━━ Extracted information ━━
Lemma reachable_stores ex ws s r q d todo :
  reachable ex ws (s, r) -> sl_writers s !! q = Some (WWriting d todo) ->
  reachable ex ws (mk_slot_t (sl_stamp s) (apply_stores todo (sl_words s)) (sl_next s)
    (<[q := WWriting (d ++ todo) []]> (sl_writers s)) (sl_hist s), r).
Proof.
  revert s d. induction todo as [|[j v] todo IH]; intros s d Hr Hw.
  - rewrite app_nil_r, insert_id by done. by destruct s.
  - pose proof (reachable_step _ _ _ _ Hr (st_store ex s r q d j v todo Hw)) as H.
    apply (IH _ (d ++ [(j, v)])) in H; [|cbn; by rewrite lookup_insert_eq].
    cbn in H. by rewrite insert_insert_eq, <- app_assoc in H.
Qed.

Lemma reachable_copy ex ws s b n :
  reachable ex ws (s, RCopying b ∅) -> (n <= length (sl_words s))%nat ->
  reachable ex ws (s, RCopying b (map_seq 0 (take n (sl_words s)))).
Proof.
  intros Hr. induction n as [|n IH]; intros Hn; [done|].
  destruct (lookup_lt_is_Some_2 (sl_words s) n Hn) as [w Hw].
  pose proof (reachable_step _ _ _ _ (IH ltac:(lia)) (st_copy ex s b _ n w Hw)) as H.
  rewrite (take_S_r _ _ _ Hw), map_seq_snoc. by rewrite length_take_le by lia.
Qed.

(** A complete update followed by a complete read. *)
Lemma publish_read_run ex ws q todo :
  0 < q -> let pub := apply_stores todo ws in
  reachable ex ws (mk_slot_t q pub (q + 1) ∅ [(q, todo, pub)], RDone q (map_seq 0 pub) q).
Proof.
  intros Hq pub. assert (H : reachable ex ws (initial ws)) by constructor. unfold initial in H.
  next H ltac:(apply (st_begin ex _ _ q todo); [cbn; lia|done]).
  next H ltac:(apply (st_clear ex _ _ q todo); apply lookup_insert_eq).
  cbn in H. rewrite insert_insert_eq in H.
  apply (reachable_stores _ _ _ _ q [] todo) in H; [|apply lookup_insert_eq].
  cbn in H. rewrite insert_insert_eq, insert_empty in H.
  next H ltac:(apply (st_commit ex _ _ q todo); apply lookup_singleton_eq).
  cbn in H. rewrite delete_singleton_eq in H. fold pub in H.
  next H ltac:(apply st_before).
  apply (reachable_copy _ _ _ _ (length pub)) in H; [|done]. cbn in H. rewrite take_ge in H by done.
  next H ltac:(apply st_after). exact H.
Qed.

(** C22 at a published entry event of number 1. *)
Lemma ring_snapshot_consistent_witness :
  let todo := zip (seq 0 20) (event_words (mk_event 1 9 0 3 4 5 6 [1; 2; 3; 4; 5; 6] (replicate 8 0))) in
  let e := mk_event 1 9 0 3 4 5 6 [1; 2; 3; 4; 5; 6] (replicate 8 0) in
  let s := rd_set_snapshot (arr_set (g_event_snapshot zero_reader) 0 e)
    (rd_set_before (arr_set (g_commit_before zero_reader) 0 1)
      (rd_set_after (arr_set (g_commit_after zero_reader) 0 1) zero_reader)) in
  exists d pub, (1, d, pub) ∈ [(1, todo, event_words e)] /\
    forall j w, event_words e !! j = Some w -> pub !! j = Some w.
Proof.
  intros todo e s.
  pose proof (publish_read_run true (replicate 20 0) 1 todo eq_refl) as Hrun.
  assert (Hpub : apply_stores todo (replicate 20 0) = event_words e) by (vm_compute; reflexivity).
  cbv zeta in Hrun. rewrite Hpub in Hrun.
  destruct (ring_snapshot_consistent (replicate 20 0) _ _ _ _ 1 s e Hrun) as (d & pub & H1 & _ & H3).
  - split; [vm_compute; reflexivity|]. split; [vm_compute; reflexivity|].
    intros j w Hj. apply lookup_map_seq_Some. split; [lia|]. rewrite Nat.sub_0_r. exact Hj.
  - vm_compute. reflexivity.
  - exists d, pub. split; [exact H1|exact H3].
Defined.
━━━
Set down, exactly as written, each line of the data from its opening line through the one containing "- pose proof". Output nothing more.

__Answer to this problem__.
Lemma reachable_stores ex ws s r q d todo :
  reachable ex ws (s, r) -> sl_writers s !! q = Some (WWriting d todo) ->
  reachable ex ws (mk_slot_t (sl_stamp s) (apply_stores todo (sl_words s)) (sl_next s)
    (<[q := WWriting (d ++ todo) []]> (sl_writers s)) (sl_hist s), r).
Proof.
  revert s d. induction todo as [|[j v] todo IH]; intros s d Hr Hw.
  - rewrite app_nil_r, insert_id by done. by destruct s.
  - pose proof (reachable_step _ _ _ _ Hr (st_store ex s r q d j v todo Hw)) as H.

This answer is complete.